Starting at the line that holds "(** * The archive *)" and stopping at the line that holds "(** The name in sixteen bytes. *)", restate the records below word for word, with both of those lines included.

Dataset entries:
***

(** Feeding the encoder emits the groups that became complete. *)
Lemma feed_all_emits data r buf pend c i :
  holds_pend buf pend →
  ∃ buf', holds_pend buf' (cobs_run pend data).2 ∧
    feed_all capacity_bytes p data (reframe r buf (length pend) c i) =
    let! r := emit_all (cobs_run pend data).1 r in Ret (reframe r buf' (length (cobs_run pend data).2) c i).
Proof.
  revert r buf pend. induction data as [|b data IH]; intros r buf pend Hp; cbn [feed_all cobs_run].
  { exists buf. split; [done|reflexivity]. }
  assert (∀ buf2 head r0, length buf2 = COBS_GROUP →
    ∃ buf', holds_pend buf' (cobs_run [] data).2 ∧
      (let! r1 := (let! r := emit_all head r0 in Ret (reframe r buf2 0 c i)) in feed_all capacity_bytes p data r1) =
      let! r := emit_all (head ++ (cobs_run [] data).1) r0 in Ret (reframe r buf' (length (cobs_run [] data).2) c i)) as Hnext.
  { intros buf2 head r0 Hb. rewrite ebind_assoc, emit_all_app. assert (holds_pend buf2 []) as Hp2 by (split_and!; unfold COBS_GROUP in *; cbn in *; (done || lia)).
    destruct (emit_all head r0) as [r1|]; cbn [ebind].
    - exact (IH r1 buf2 [] Hp2).
    - destruct (IH r0 buf2 [] Hp2) as (b' & Hb' & _). by exists b'. }
  unfold cobs_feed. destruct Hp as (H1 & H2 & H3). destruct (decide (b = 0)) as [->|Hb0]; [|].
  - rewrite cobs_flush_all by done. destruct (Hnext buf ((Z.of_nat (length pend) + 1) :: pend) r H1) as (b' & Hb' & E). exists b'.
    destruct (cobs_run [] data) as [out rest]. cbn [fst snd] in *. by rewrite E.
  - destruct r as [w s]. cbn [reframe]. cbn [rw_cobs_buf rw_cobs_len]. rewrite set_idx_ok by lia. cbn [ebind].
    pose proof (take_insert_snoc buf (length pend) b ltac:(lia)) as Ht. rewrite H3 in Ht. cbn [set_cobs rw_cobs_len].
    destruct (decide (length pend + 1 = COBS_GROUP)%nat) as [Hfull|Hfull].
    + change (set_cobs _ _ _, s) with (reframe (w, s) (<[length pend:=b]> buf) (length pend + 1) c i).
      rewrite cobs_flush_full_all by (by rewrite length_insert). rewrite Hfull, take_ge in Ht by (rewrite length_insert; lia). rewrite Ht.
      destruct (Hnext (pend ++ [b]) (0xFF :: pend ++ [b]) (w, s)) as (b' & Hb' & E); [rewrite length_app; cbn; lia|]. exists b'.
      destruct (cobs_run [] data) as [out rest]. cbn [fst snd] in *. cbn [app] in E. rewrite <- app_assoc in E. by rewrite E.
    + cbn [ebind]. destruct (IH (w, s) (<[length pend:=b]> buf) (pend ++ [b])) as (b' & Hb' & E).
      { split_and!; [by rewrite length_insert|rewrite length_app; cbn; lia|rewrite length_app; exact Ht]. }
      exists b'. split; [done|]. rewrite <- E. rewrite length_app. reflexivity.
Qed.
(* ===== verification/Flash.v ===== *)
(** Flashing a device from the host ([host/app/src/state.rs]: [run_flash],
    [read_partition], [flash_partition]).

    The host calls the storage service of [Storage] over IPC. A call may be lost on
    its way, or its reply may be; which is an event given from outside. The archive is
    read with the zip and serde crates, which are parameters: [read_entry] gives the
    contents of an entry, [parse_info] the flash information. Progress messages and
    logging are left out. *)

From S2P Require Import Prelude BTree Layout Memfns Places Ftab Link Nor Storage.

Open Scope Z_scope.

(** * The archive *)

Record ImageFlashInfo := mkImageInfo {
  im_name : string;
  im_flash_addr : Z;
  im_ftab_slot : nat;
}.

Record FlashInfo := mkFlashInfo {
  fi_ftab_base : Z;
  fi_bootloader_file_offset : Z;
  fi_bootloader_sram_dest : Z;
  fi_bootloader_size : Z;
  fi_images : list ImageFlashInfo;
}.

(** * Calls to the device *)

Inductive IpcEvent :=
  | IpcDone
  | IpcLost
  | IpcNoReply.

Record Device := mkDevice {
  dv_storage : Storage;
  dv_ipc : list IpcEvent;
}.

(** [ResourceHandle::call_with_writeback] and [call_static]: [None] when no reply came. *)
Definition ipc_call {A} (d : Device) (call : Storage → exec (A * Storage)) : exec (option A * Device) :=
  match dv_ipc d with
  | [] => let! (a, s) := call (dv_storage d) in Ret (Some a, mkDevice s [])
  | IpcDone :: events => let! (a, s) := call (dv_storage d) in Ret (Some a, mkDevice s events)
  | IpcLost :: events => Ret (None, mkDevice (dv_storage d) events)
  | IpcNoReply :: events => let! (_, s) := call (dv_storage d) in Ret (None, mkDevice s events)
  end.

Inductive FlashError :=
  | NameTooLong
  | AcquireFailed
  | GeometryFailed
  | EraseSizeZero
  | EraseFailed
  | ProgramFailed (offset : nat)
  | VerifyReadFailed (offset : nat)
  | VerifyShortRead (offset : nat)
  | VerifyMismatch (offset : nat).

Definition CHUNK : nat := 4096.

Section host.
Context (capacity_bytes : Z) (PARTITIONS : list PartitionConfig)
  (is_partition_allowed : list Z → Z → bool) (fs_task : option Z).
(** The task of the device that makes the host's calls. *)
Context (proxy : Z).

(** The name in sixteen bytes. *)
Definition padded_name (partition_name : string) : list Z :=
  let name_bytes := string_bytes partition_name in name_bytes ++ replicate (16 - length name_bytes) 0.

(** [ipc_handle::acquire] *)
Definition acquire_handle (d : Device) (partition_name : string) : exec (option PartitionResource * Device) :=
  let! (reply, d) := ipc_call d (λ s, acquire PARTITIONS is_partition_allowed fs_task s proxy (padded_name partition_name)) in
  match reply with
  | Some (Ok p) => Ret (Some p, d)
  | _ => Ret (None, d)
  end.

(** [Drop] of the handle: the reply is not looked at. *)
Definition drop_handle (d : Device) (p : PartitionResource) : exec Device :=
  let! (_, d) := ipc_call d (λ s, let! s := release s p in Ret (tt, s)) in Ret d.

Definition call_geometry (d : Device) (p : PartitionResource) : exec (option Geometry * Device) :=
  ipc_call d (λ s, Ret (geometry p, s)).

Definition call_erase (d : Device) (p : PartitionResource) (offset len : Z) : exec (option (result unit StorageError) * Device) :=
  ipc_call d (λ s, Ret (part_erase capacity_bytes s p offset len)).

Definition call_program (d : Device) (p : PartitionResource) (offset : Z) (buf : list Z) : exec (option (result unit StorageError) * Device) :=
  ipc_call d (λ s, Ret (part_program capacity_bytes s p offset buf)).

(** With the bytes of the lease. *)
Definition call_read (d : Device) (p : PartitionResource) (offset : Z) (len : nat) : exec (option (result unit StorageError * list Z) * Device) :=
  ipc_call d (λ s, let '(r, s, buf) := part_read capacity_bytes s p offset (replicate len 0) in Ret ((r, buf), s)).

(** * Reading a partition *)

(** The reply of a read is not looked at, only the bytes of the lease. *)
Fixpoint read_loop (fuel : nat) (d : Device) (p : PartitionResource) (part_size offset : nat) (data : list Z) : exec (option (list Z) * Device) :=
  match fuel with
  | O => Ret (Some data, d)
  | S fuel =>
      if decide (offset < part_size)%nat then
        let end_ := Nat.min (offset + CHUNK) part_size in
        let! (reply, d) := call_read d p (wrap 32 (Z.of_nat offset)) (end_ - offset) in
        match reply with
        | None => Ret (None, d)
        | Some (_, writeback) => read_loop fuel d p part_size end_ (data ++ writeback)
        end
      else Ret (Some data, d)
  end.

Definition read_acquired (d : Device) (p : PartitionResource) : exec (option (list Z) * Device) :=
  let! (geometry, d) := call_geometry d p in
  match geometry with
  | None => Ret (None, d)
  | Some g =>
      let part_size := Z.to_nat (ge_total_size g) in
      if decide (part_size = O) then Ret (None, d) else
      read_loop (S (part_size / CHUNK)) d p part_size 0 []
  end.

Definition read_partition (d : Device) (partition_name : string) : exec (option (list Z) * Device) :=
  if decide (16 < length (string_bytes partition_name))%nat then Ret (None, d) else
  let! (handle, d) := acquire_handle d partition_name in
  match handle with
  | None => Ret (None, d)
  | Some p =>
      let! (r, d) := read_acquired d p in
      let! d := drop_handle d p in
      Ret (r, d)
  end.

(** * Writing a partition *)

Fixpoint program_loop (fuel : nat) (d : Device) (p : PartitionResource) (data : list Z) (offset : nat) : exec (result unit FlashError * Device) :=
  match fuel with
  | O => Ret (Ok tt, d)
  | S fuel =>
      if decide (offset < length data)%nat then
        let end_ := Nat.min (offset + CHUNK) (length data) in
        let! buf := slice data offset end_ in
        let! (reply, d) := call_program d p (wrap 32 (Z.of_nat offset)) buf in
        match reply with
        | Some (Ok _) => program_loop fuel d p data end_
        | _ => Ret (Err (ProgramFailed offset), d)
        end
      else Ret (Ok tt, d)
  end.

Fixpoint verify_loop (fuel : nat) (d : Device) (p : PartitionResource) (data : list Z) (offset : nat) : exec (result unit FlashError * Device) :=
  match fuel with
  | O => Ret (Ok tt, d)
  | S fuel =>
      if decide (offset < length data)%nat then
        let end_ := Nat.min (offset + CHUNK) (length data) in
        let chunk_len := (end_ - offset)%nat in
        let! (reply, d) := call_read d p (wrap 32 (Z.of_nat offset)) chunk_len in
        match reply with
        | Some (Ok _, writeback) =>
            if decide (length writeback ≠ chunk_len) then Ret (Err (VerifyShortRead offset), d) else
            let! want := slice data offset end_ in
            if decide (writeback ≠ want) then Ret (Err (VerifyMismatch offset), d) else
            verify_loop fuel d p data end_
        | _ => Ret (Err (VerifyReadFailed offset), d)
        end
      else Ret (Ok tt, d)
  end.

(** [data.len().div_ceil(erase_size) * erase_size] *)
Definition erase_length (len erase_size : Z) : Z := (len + erase_size - 1) / erase_size * erase_size.

Definition flash_acquired (d : Device) (p : PartitionResource) (data : list Z) : exec (result unit FlashError * Device) :=
  let! (geometry, d) := call_geometry d p in
  match geometry with
  | None => Ret (Err GeometryFailed, d)
  | Some g =>
      let erase_size := ge_erase_size g in
      if decide (erase_size = 0) then Ret (Err EraseSizeZero, d) else
      let erase_len := erase_length (Z.of_nat (length data)) erase_size in
      let! (reply, d) := call_erase d p 0 (wrap 32 erase_len) in
      match reply with
      | Some (Ok _) =>
          let! (r, d) := program_loop (S (length data / CHUNK)) d p data 0 in
          match r with
          | Err e => Ret (Err e, d)
          | Ok _ => verify_loop (S (length data / CHUNK)) d p data 0
          end
      | _ => Ret (Err EraseFailed, d)
      end
  end.

(** The handle is dropped on every way out. *)
Definition flash_partition (d : Device) (partition_name : string) (data : list Z) : exec (result unit FlashError * Device) :=
  if decide (16 < length (string_bytes partition_name))%nat then Ret (Err NameTooLong, d) else
  let! (handle, d) := acquire_handle d partition_name in
  match handle with
  | None => Ret (Err AcquireFailed, d)
  | Some p =>
      let! (r, d) := flash_acquired d p data in
      let! d := drop_handle d p in
      Ret (r, d)
  end.

(** * Flashing an archive *)

Inductive FlashOutcome :=
  | FlashComplete
  | MissingPlaces
  | FlashFailed (partition_name : string) (e : FlashError).

(** [PlacesImage::parse(d).ok()], on the host. *)
Definition parse_ok (data : option (list Z)) : exec (option PlacesImage) :=
  match data with
  | None => Ret None
  | Some data => let! r := parse 64 data in Ret (match r with Ok img => Some img | Err _ => None end)
  end.

Definition firmware_a : string := "firmware_a".
Definition firmware_b : string := "firmware_b".

(** Which slot is written, with what. *)
Definition choose_target (parsed_a parsed_b : option PlacesImage) (places_a : list Z) (places_b : option (list Z)) : exec (string * list Z) :=
  let write_b := match places_b with Some data => (firmware_b, data) | None => (firmware_a, places_a) end in
  match parsed_a, parsed_b with
  | Some a, Some b =>
      let! r := select_firmware a b in
      match r with
      | Ok (A, _) => Ret write_b
      | Ok (B, _) => Ret (firmware_a, places_a)
      | Err _ => Ret (firmware_a, places_a)
      end
  | Some _, None => Ret write_b
  | None, _ => Ret (firmware_a, places_a)
  end.

(** The slots are read, and the target chosen. *)
Definition select_target (d : Device) (places_a : list Z) (places_b : option (list Z)) : exec (string * list Z * Device) :=
  let! (cur_a, d) := read_partition d firmware_a in
  let! (cur_b, d) := read_partition d firmware_b in
  let! parsed_a := parse_ok cur_a in
  let! parsed_b := parse_ok cur_b in
  let! (target_partition, target_data) := choose_target parsed_a parsed_b places_a places_b in
  Ret (target_partition, target_data, d).

(** The entries of the flash table: all images of the archive. *)
Fixpoint ftab_entries (images : list ImageFlashInfo) (places_a : list Z) (places_b : option (list Z)) : list (nat * Z * Z) :=
  match images with
  | [] => []
  | img :: images =>
      let rest := ftab_entries images places_a places_b in
      if decide (im_ftab_slot img = FTAB_PLACES_SLOT_A) then (im_ftab_slot img, im_flash_addr img, wrap 32 (Z.of_nat (length places_a))) :: rest
      else match places_b with
           | Some pb => (im_ftab_slot img, im_flash_addr img, wrap 32 (Z.of_nat (length pb))) :: rest
           | None => rest
           end
  end.

Definition is_target (target_partition : string) (img : ImageFlashInfo) : Prop :=
  (target_partition = firmware_a ∧ im_ftab_slot img = FTAB_PLACES_SLOT_A) ∨ (target_partition = firmware_b ∧ im_ftab_slot img = FTAB_PLACES_SLOT_B).

#[export] Instance is_target_dec target img : Decision (is_target target img).
Proof. unfold is_target. apply _. Defined.

Definition flash_table (fi : FlashInfo) (target_partition : string) (places_a : list Z) (places_b : option (list Z)) : exec (list Z) :=
  let target_image := list_find (is_target target_partition) (fi_images fi) in
  let! flash_addr := match target_image with
                     | Some (_, img) => Ret (im_flash_addr img)
                     | None => let! img := idx (fi_images fi) 0 in Ret (im_flash_addr img)
                     end in
  let! loader_flash_src := add32 flash_addr (fi_bootloader_file_offset fi) in
  build_ftab (fi_ftab_base fi) loader_flash_src (fi_bootloader_sram_dest fi) (fi_bootloader_size fi)
    (ftab_entries (fi_images fi) places_a places_b).

Section archive.
Context (read_entry : string → option (list Z)) (parse_info : list Z → option FlashInfo).

Definition second_image (flash_info : option FlashInfo) : option (list Z) :=
  match flash_info with
  | None => None
  | Some fi => match fi_images fi !! 1%nat with Some img => read_entry ("places_" ++ im_name img ++ ".bin") | None => None end
  end.

(** The device is reset when it completes. *)
Definition run_flash (d : Device) : exec (FlashOutcome * Device) :=
  match read_entry "places.bin" with
  | None => Ret (MissingPlaces, d)
  | Some places_a =>
      let flash_info := match read_entry "flash-info.json" with Some b => parse_info b | None => None end in
      let places_b := second_image flash_info in
      let! (target_partition, target_data, d) := select_target d places_a places_b in
      let! (r, d) := flash_partition d target_partition target_data in
      match r, flash_info with
      | Err e, _ => Ret (FlashFailed target_partition e, d)
      | Ok _, None => Ret (FlashComplete, d)
      | Ok _, Some fi =>
          let! ftab := flash_table fi target_partition places_a places_b in
          let! (r, d) := flash_partition d "boot" ftab in
          match r with
          | Err e => Ret (FlashFailed "boot" e, d)
          | Ok _ => Ret (FlashComplete, d)
          end
      end
  end.
End archive.
End host.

***

Task solution:
(** * The archive *)

Record ImageFlashInfo := mkImageInfo {
  im_name : string;
  im_flash_addr : Z;
  im_ftab_slot : nat;
}.

Record FlashInfo := mkFlashInfo {
  fi_ftab_base : Z;
  fi_bootloader_file_offset : Z;
  fi_bootloader_sram_dest : Z;
  fi_bootloader_size : Z;
  fi_images : list ImageFlashInfo;
}.

(** * Calls to the device *)

Inductive IpcEvent :=
  | IpcDone
  | IpcLost
  | IpcNoReply.

Record Device := mkDevice {
  dv_storage : Storage;
  dv_ipc : list IpcEvent;
}.

(** [ResourceHandle::call_with_writeback] and [call_static]: [None] when no reply came. *)
Definition ipc_call {A} (d : Device) (call : Storage → exec (A * Storage)) : exec (option A * Device) :=
  match dv_ipc d with
  | [] => let! (a, s) := call (dv_storage d) in Ret (Some a, mkDevice s [])
  | IpcDone :: events => let! (a, s) := call (dv_storage d) in Ret (Some a, mkDevice s events)
  | IpcLost :: events => Ret (None, mkDevice (dv_storage d) events)
  | IpcNoReply :: events => let! (_, s) := call (dv_storage d) in Ret (None, mkDevice s events)
  end.

Inductive FlashError :=
  | NameTooLong
  | AcquireFailed
  | GeometryFailed
  | EraseSizeZero
  | EraseFailed
  | ProgramFailed (offset : nat)
  | VerifyReadFailed (offset : nat)
  | VerifyShortRead (offset : nat)
  | VerifyMismatch (offset : nat).

Definition CHUNK : nat := 4096.

Section host.
Context (capacity_bytes : Z) (PARTITIONS : list PartitionConfig)
  (is_partition_allowed : list Z → Z → bool) (fs_task : option Z).
(** The task of the device that makes the host's calls. *)
Context (proxy : Z).

(** The name in sixteen bytes. *)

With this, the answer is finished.